Acute exposure studies have reported that chemical speciation significantly affects the developmental toxicity of perfluoroalkyl acids (PFAAs). However, the mechanisms underlying the chronic toxicity of PFAAs as a function of chemical speciation remain unknown. With an aim to gain more insights into the PFAA structure-toxicity relationship, this study exposed adult zebrafish to the acids and salts of perfluorooctanoate (PFOA), perfluorobutanoate (PFBA), and perfluorobutanesulfonate (PFBS) at environmentally realistic concentrations for 5 months. In the F0 generation, PFAA acids induced hypothyroidism symptoms more potently than their salt counterparts.
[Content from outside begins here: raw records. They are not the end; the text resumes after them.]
Lemma pass_chain_seven nc n0 n1 n2 n3 k rr r a b c d e x y : cq_cid r = cid -> cq_seqno r = 0 -> comp_digest MD5_request r = cq_od r ->
  cq_auth r = [a; b; c; d; e; x; y] ->
  exists z x' y', pass_chain nc n0 n1 n2 n3 k rr r =
    Some (with_auth [n2; UMAC 2 cid rr n2; n3; UMAC 3 cid rr n3; z; x'; y'] (with_seqno k r)).
Proof.
  intros Hc Hs Hd Ha. unfold pass_chain, authenticate. rewrite Ha, Hc, gen_client. cbn [mbind option_bind].
  set (w := request_hdr (with_listnum 0 r)). assert (Hw : w = hdr r 0) by (unfold w; rewrite <- hdr_own, Hs; done). rewrite Hw. clear w Hw.
  match goal with |- context [relay4 0 n0 k rr ?R] => destruct (relay_seven 0 n0 k rr R nc (UMAC cid 0 (hdr r 0) nc) (UMAC cid 1 (hdr r 0) nc) d e x y) as (z0 & x0 & y0 & -> & Hz0 & _);
    [lia|done|done|split; [done|]; split; [by intros _|]; split; lia|] end.
  cbn [mbind option_bind Z.eqb Pos.eqb]. rewrite (Hz0 ltac:(lia)).
  match goal with |- context [relay4 1 n1 k rr ?R] => edestruct (relay_seven 1 n1 k rr R) as (z1 & x1 & y1 & -> & Hz1 & _);
    [lia|done|reflexivity|split; [done|]; split; [by intros _|]; split; [by intros _|lia]|] end.
  cbn [mbind option_bind Z.eqb Pos.eqb]. rewrite (Hz1 ltac:(lia)).
  match goal with |- context [relay4 2 n2 k rr ?R] => edestruct (relay_seven 2 n2 k rr R) as (z2 & x2 & y2 & -> & _ & Hz2);
    [lia|done|reflexivity|split; [done|]; split; [lia|]; split; [lia|by intros _]|] end.
  cbn [mbind option_bind Z.eqb Pos.eqb]. rewrite (Hz2 eq_refl).
  match goal with |- context [relay4 3 n3 k rr ?R] => edestruct (relay_seven 3 n3 k rr R) as (z3 & x3 & y3 & -> & _ & _);
    [lia|done|reflexivity|split; [done|]; split; [lia|]; split; [lia|by intros _]|] end.
  by exists z3, x3, y3.
Qed.

Lemma pass_chain_frame rest nc n0 n1 n2 n3 k rr r r' : pass_chain nc n0 n1 n2 n3 k rr r = Some r' ->
  pass_chain nc n0 n1 n2 n3 k rr (extend rest r) = Some (extend rest r').
Proof.
  unfold pass_chain. intros (r1 & H1 & (r2 & H2 & (r3 & H3 & (r4 & H4 & H5)%bind_Some)%bind_Some)%bind_Some)%bind_Some.
  rewrite (authenticate_frame _ _ _ rest _ _ _ _ _ _ _ H1). cbn [mbind option_bind].
  rewrite (relay_frame _ _ _ _ _ rest _ _ _ _ _ _ H2). cbn [mbind option_bind].
  rewrite (relay_frame _ _ _ _ _ rest _ _ _ _ _ _ H3). cbn [mbind option_bind].
  rewrite (relay_frame _ _ _ _ _ rest _ _ _ _ _ _ H4). cbn [mbind option_bind].
  exact (relay_frame _ _ _ _ _ rest _ _ _ _ _ _ H5).
Qed.

Lemma pass_accepted nc n0 n1 n2 n3 k rr r : cq_cid r = cid -> cq_seqno r = 0 -> comp_digest MD5_request r = cq_od r ->
  (7 <= length (cq_auth r))%nat ->
  exists r' w o, pass_chain nc n0 n1 n2 n3 k rr r = Some r' /\ with_auth [] r' = with_auth [] (with_seqno k r) /\
    verify_auth4 cid 4 0 rr (take 4 (cq_auth r')) 0 = Some (true, w, o).
Proof.
  intros Hc Hs Hd Hl. destruct (cq_auth r) as [|a [|b [|c [|d [|e [|x [|y rest]]]]]]] eqn:Ha; try (simpl in Hl; lia).
  change (a :: b :: c :: d :: e :: x :: y :: rest) with ([a; b; c; d; e; x; y] ++ rest) in Ha. rewrite (extend_nil r _ _ Ha).
  destruct (pass_chain_seven nc n0 n1 n2 n3 k rr (with_auth [a; b; c; d; e; x; y] r) a b c d e x y) as (z & x' & y' & Hp); [done..|].
  eexists _, _, _. split; [by apply pass_chain_frame|]. split; [done|]. cbn [extend with_auth cq_auth app take].
  rewrite verify_reply, !Z.eqb_refl. done.
Qed.

(** In a group of four, a request that its client authenticated is accepted by
    every replica of the chain, whatever the nonces, and comes out with the
    number the head gave it; the four words the last replica copies into the
    reply are the MACs of the last two replicas that the client checks. *)
Theorem chain_authenticates nc n0 n1 n2 n3 k rr r : cq_cid r = cid -> cq_seqno r = 0 -> comp_digest MD5_request r = cq_od r ->
  (7 <= length (cq_auth r))%nat ->
  exists r' w o, pass_chain nc n0 n1 n2 n3 k rr r = Some r' /\ with_auth [] r' = with_auth [] (with_seqno k r) /\
    verify_auth4 cid 4 0 rr (take 4 (cq_auth r')) 0 = Some (true, w, o).
Proof. intros. by apply pass_accepted. Qed.

(** The same, from the message the client sends. *)
Lemma chain_authenticates_sent nc n0 n1 n2 n3 k rr r : cq_cid r = cid -> cq_seqno r = 0 -> comp_digest MD5_request r = cq_od r ->
  (7 <= length (cq_auth r))%nat ->
  exists q r' w o, authenticate4 cid (-1) 0 nc None r = Some q /\ with_auth [] q = with_auth [] r /\
    (x ← relay4 0 n0 k rr q; x ← relay4 1 n1 k rr x; x ← relay4 2 n2 k rr x; relay4 3 n3 k rr x) = Some r' /\
    verify_auth4 cid 4 0 rr (take 4 (cq_auth r')) 0 = Some (true, w, o).
Proof.
  intros Hc Hs Hd Hl. destruct (pass_accepted nc n0 n1 n2 n3 k rr r Hc Hs Hd Hl) as (r' & w & o & Hp & _ & Hv).
  unfold pass_chain in Hp. apply bind_Some in Hp as (q & Hq & Hp). exists q, r', w, o. split; [done|]. split; [|done].
  unfold authenticate in Hq. by apply bind_Some in Hq as (a & _ & [= <-]).
Qed.

(** The MACs of a reply are computed and not used: whatever they are, a reply
    with the right length and digest is accepted. *)
Lemma reply_macs_unused MD5 r macs : length macs = 4%nat -> 0 <= cr_replica r <= 1 -> 32 <= cr_size r - sizeof_Reply_rep - cr_reply_size r ->
  0 <= cr_reply_size r <= zlen (cr_body r) -> MD5 (take (Z.to_nat (cr_reply_size r)) (cr_body r)) = cr_digest r ->
  reply_verify UMAC 1 4 num_principals MD5 cid r macs = Some true.
Proof.
  intros Hm Hr Hs Hb Hd. destruct macs as [|a [|b [|c [|d []]]]]; try done. unfold reply_verify.
  rewrite (proj2 (Z.leb_le 0 _)), (proj2 (Z.ltb_lt _ 4)) by lia. cbn [andb negb]. rewrite (proj2 (Z.ltb_ge _ _)) by lia.
  rewrite read_prefix by (unfold zlen in Hb; lia). cbn [mbind option_bind]. rewrite Hd, Z.eqb_refl. cbn [negb].
  assert (E : verify_auth4 cid 4 (cr_replica r) (reply_hdr r) [a; b; c; d] 0 = verify_auth4 cid 4 0 (reply_hdr r) [a; b; c; d] 0).
  { assert (cr_replica r = 0 \/ cr_replica r = 1) as [-> | ->] by lia; [done|]. unfold verify_auth. by run_words. }
  rewrite E, verify_reply. destruct (UMAC 2 cid (reply_hdr r) a =? b); [destruct (UMAC 3 cid (reply_hdr r) c =? d)|]; by destruct (negb (cr_cid r =? -1)).
Qed.

End four.

(** ** Larger groups and the bounds of the message *)

Section bounds.
Context (UMAC : Z -> Z -> mac_data -> Z -> Z) (MD5_request : Z -> Z -> list Z -> Z) (f n num_principals : Z).

Lemma memmove_past b dst src k : zlen b < src + k -> memmove b dst src k = None.
Proof.
  intros H. unfold memmove, read. destruct (_ && _) eqn:E; [|done]. rewrite !andb_true_iff, !Z.leb_le in E. unfold zlen in H. lia.
Qed.

(** With at least one faulty replica tolerated, the head of the chain reads and
    writes past the end of every request whose client MAC is right: after
    checking the client it moves the words that follow the authenticator, and
    the message ends with the authenticator. *)
Theorem head_overflows r : 1 <= f -> f + 2 <= n -> 0 <= cq_cid r < num_principals -> comp_digest MD5_request r = cq_od r ->
  zlen (cq_auth r) = auth_size f ->
  (exists a b rest, cq_auth r = a :: b :: rest /\ b = UMAC (cq_cid r) 0 (hdr r 0) a) ->
  verify UMAC f n num_principals MD5_request 0 r = None.
Proof.
  intros Hf Hn Hc Hd Hl (a & b & rest & Ha & Hb). unfold verify. rewrite Hd, Z.eqb_refl. cbn [negb]. unfold verify_auth_from_client.
  assert (Hsz : f + 3 <= auth_size f) by (unfold auth_size, UMAC_size, UNonce_size; assert (2 * (f + 1) <= (f + 1) * (f + 2)) by nia;
    assert (2 <= 1 * ((f + 1) * (f + 2)) / 2) by (apply Z.div_le_lower_bound; lia); lia).
  rewrite !(proj2 (Z.ltb_ge _ 0)) by lia. rewrite Ha. change (get (a :: b :: rest) 0) with (Some a). change (get (a :: b :: rest) UNonce_size) with (Some b).
  cbn [mbind option_bind]. unfold verify_mac. rewrite (proj2 (Z.leb_le _ _)), (proj2 (Z.ltb_lt _ _)) by lia. cbn [andb mbind option_bind].
  unfold hdr in Hb. rewrite Hb, Z.eqb_refl. cbn [negb]. rewrite Z.min_l by lia. rewrite (proj2 (Z.eqb_neq _ 1)) by lia. rewrite <- Hb, <- Ha.
  destruct (memmove (cq_auth r) UNonce_size (UNonce_size + UMAC_size) (auth_size f - (UNonce_size + UMAC_size))) as [w|] eqn:Hw; [|done].
  cbn [mbind option_bind negb]. apply memmove_length in Hw. unfold verify_auth. rewrite Z.min_r by lia. change (Z.to_nat (0 + 1)) with 1%nat.
  cbn [verify_loop]. change (0 - Z.of_nat 1 <? 0) with true. cbv iota. rewrite Z.eqb_refl. cbn [mbind option_bind negb].
  change (Z.of_nat 1) with 1. rewrite Z.min_l by lia. rewrite (proj2 (Z.eqb_neq _ 1)) by lia.
  rewrite memmove_past; [done|]. unfold zlen in *. rewrite Hw. rewrite (proj2 (Z.ltb_lt 0 n)) by lia. unfold UNonce_size, UMAC_size in *. lia.
Qed.

End bounds.

(** ** A group of seven *)

Section seven.
Context (UMAC : Z -> Z -> mac_data -> Z -> Z) (MD5_request : Z -> Z -> list Z -> Z) (num_principals cid : Z).
Hypothesis cid_ok7 : 7 <= cid < num_principals.

Lemma mac_ok7 me p s m u : (p = cid \/ 0 <= p < 7) -> verify_mac UMAC num_principals me p s m u = Some (UMAC p me s u =? m).
Proof. intros. unfold verify_mac. by rewrite (proj2 (Z.leb_le _ _)), (proj2 (Z.ltb_lt _ _)) by lia. Qed.

Lemma from_client7 me s a b c d e g h i j k l m : 0 <= me <= 1 -> UMAC cid me s a = b ->
  verify_auth_from_client UMAC 2 7 num_principals me cid s [a; b; c; d; e; g; h; i; j; k; l; m] 0 =
  Some (true, [a; c; d; e; g; h; i; j; j; k; l; m], 3 - me).
Proof.
  intros Hme Hb. unfold verify_auth_from_client. unfold get. assert (me = 0 \/ me = 1) as [-> | ->] by lia; cbn [Z.ltb Z.compare Pos.compare Pos.compare_cont]; run_words;
    rewrite mac_ok7 by (by left); rewrite Hb, Z.eqb_refl; run_words; done.
Qed.

Lemma verify_auth7_0 s a b c d e g h i j k l m :
  verify_auth UMAC 2 7 num_principals 0 0 cid s [a; b; c; d; e; g; h; i; j; k; l; m] 3 = Some (true, [a; b; c; d; g; h; i; j; k; l; m; m], 3).
Proof. unfold verify_auth. run_words. rewrite Z.eqb_refl. run_words. done. Qed.

Lemma verify_auth7_1 s a b c d e g h i j k l m : UMAC 0 1 s c <> e ->
  verify_auth UMAC 2 7 num_principals 1 1 cid s [a; b; c; d; e; g; h; i; j; k; l; m] 2 = Some (false, [a; b; c; e; g; h; i; j; k; l; l; m], 2).
Proof.
  intros Hne. unfold verify_auth. run_words. rewrite Z.eqb_refl. run_words. rewrite (proj2 (Z.eqb_neq 0 cid)) by lia.
  unfold get. cbn [Z.ltb Z.compare Z.add Pos.add]. run_words. rewrite mac_ok7 by (right; lia). rewrite (proj2 (Z.eqb_neq _ _) Hne). run_words. done.
Qed.

(** In a group of seven the second replica rejects every request that the
    client and the head have authenticated, unless two MACs of the head
    collide: skipping the client's part, it also drops the first MAC of the
    head, and compares the second. *)
Theorem seven_rejects r nc n0 k rr : cq_cid r = cid -> cq_seqno r = 0 -> comp_digest MD5_request r = cq_od r -> length (cq_auth r) = 12%nat ->
  UMAC 0 1 (hdr r k) n0 <> UMAC 0 2 (hdr r k) n0 ->
  exists r1 r2 o, (r ← authenticate UMAC 2 7 cid (-1) 0 nc None r; relay UMAC 2 7 num_principals MD5_request 0 n0 k rr r) = Some r1 /\
    verify UMAC 2 7 num_principals MD5_request 1 r1 = Some (false, r2, o).
Proof.
  intros Hc Hs Hd Hl Hne. destruct (cq_auth r) as [|a [|b [|c [|d [|e [|g [|h [|i [|j [|w [|l [|m []]]]]]]]]]]]] eqn:Ha; try done.
  assert (Hh : hdr r 0 = request_hdr (with_listnum 0 r)) by (rewrite <- hdr_own, Hs; done).
  set (U := UMAC) in |- * at 1. unfold authenticate. rewrite Ha, Hc, <- Hh. unfold U.
  change (gen_auth UMAC 2 7 cid (hdr r 0) _ 0 None (-1) cid nc) with
    (Some [nc; UMAC cid 0 (hdr r 0) nc; UMAC cid 1 (hdr r 0) nc; UMAC cid 2 (hdr r 0) nc; e; g; h; i; j; w; l; m]).
  cbn [mbind option_bind]. unfold relay, verify. cbn [with_auth comp_digest cq_od cq_cid cq_auth]. rewrite Hc.
  change (comp_digest MD5_request (with_auth ?x r)) with (comp_digest MD5_request r). rewrite Hd, Z.eqb_refl. cbn [negb].
  change (request_hdr (with_seqno 0 (with_listnum 0 (with_auth ?x r)))) with (hdr r 0). rewrite from_client7 by (done || lia). cbn [mbind option_bind negb].
  change (3 - 0) with 3. rewrite verify_auth7_0. cbn [mbind option_bind negb]. unfold authenticate.
  change (cq_cid (with_seqno ?q (with_auth ?x (with_auth ?y r)))) with (cq_cid r). rewrite Hc.
  change (request_hdr (with_listnum 0 (with_seqno k (with_auth ?x (with_auth ?y r))))) with (hdr r k).
  cbn [cq_auth with_seqno with_auth].
  match goal with |- context [gen_auth UMAC 2 7 0 (hdr r k) [nc; ?x1; ?x2; ?x3; ?x4; ?x5; ?x6; ?x7; ?x8; ?x9; ?x10; ?x11] 3 (Some rr) 0 cid n0] =>
    change (gen_auth UMAC 2 7 0 (hdr r k) [nc; x1; x2; x3; x4; x5; x6; x7; x8; x9; x10; x11] 3 (Some rr) 0 cid n0) with
      (Some [nc; x1; x2; n0; UMAC 0 1 (hdr r k) n0; UMAC 0 2 (hdr r k) n0; UMAC 0 3 (hdr r k) n0; x7; x8; x9; x10; x11]) end.
  cbn [mbind option_bind]. eexists _, _, _. split; [done|]. cbn [with_auth with_seqno cq_cid cq_auth cq_od]. rewrite Hc.
  match goal with |- context [comp_digest MD5_request ?R] => change (comp_digest MD5_request R) with (comp_digest MD5_request r) end.
  rewrite Hd, Z.eqb_refl. cbn [negb]. rewrite from_client7 by (done || lia). cbn [mbind option_bind negb]. change (3 - 1) with 2.
  match goal with |- context [verify_auth UMAC 2 7 num_principals 1 1 cid ?H _ 2] => change H with (hdr r k) end.
  rewrite verify_auth7_1 by done. cbn [mbind option_bind negb]. reflexivity.
Qed.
After parental exposure, a chemical speciation-dependent transfer behavior was noted, with a greater burden of PFAA acids in the offspring. Similarly, PFAA acids were associated with higher risks of transgenerational defects and thyroid dysfunction during offspring embryogenesis. PFAA acids bound to thyroid receptor beta (TRβ) more strongly than their salts. An antagonistic interaction of PFOA and PFBS with TR activity was observed in vitro via the reduction of TRβ accessibility to target genes. CUT&Tag sequencing revealed disturbances due to PFAAs on the genomic target profile of TRβ, indicating that PFOA and PFBS interfere with multiple thyroidal and nervous processes. In conclusion, current findings provided evidence regarding the critical effects of chemical speciation on PFAA toxicity, highlighting the need to perform discriminative risk assessment and chemical management.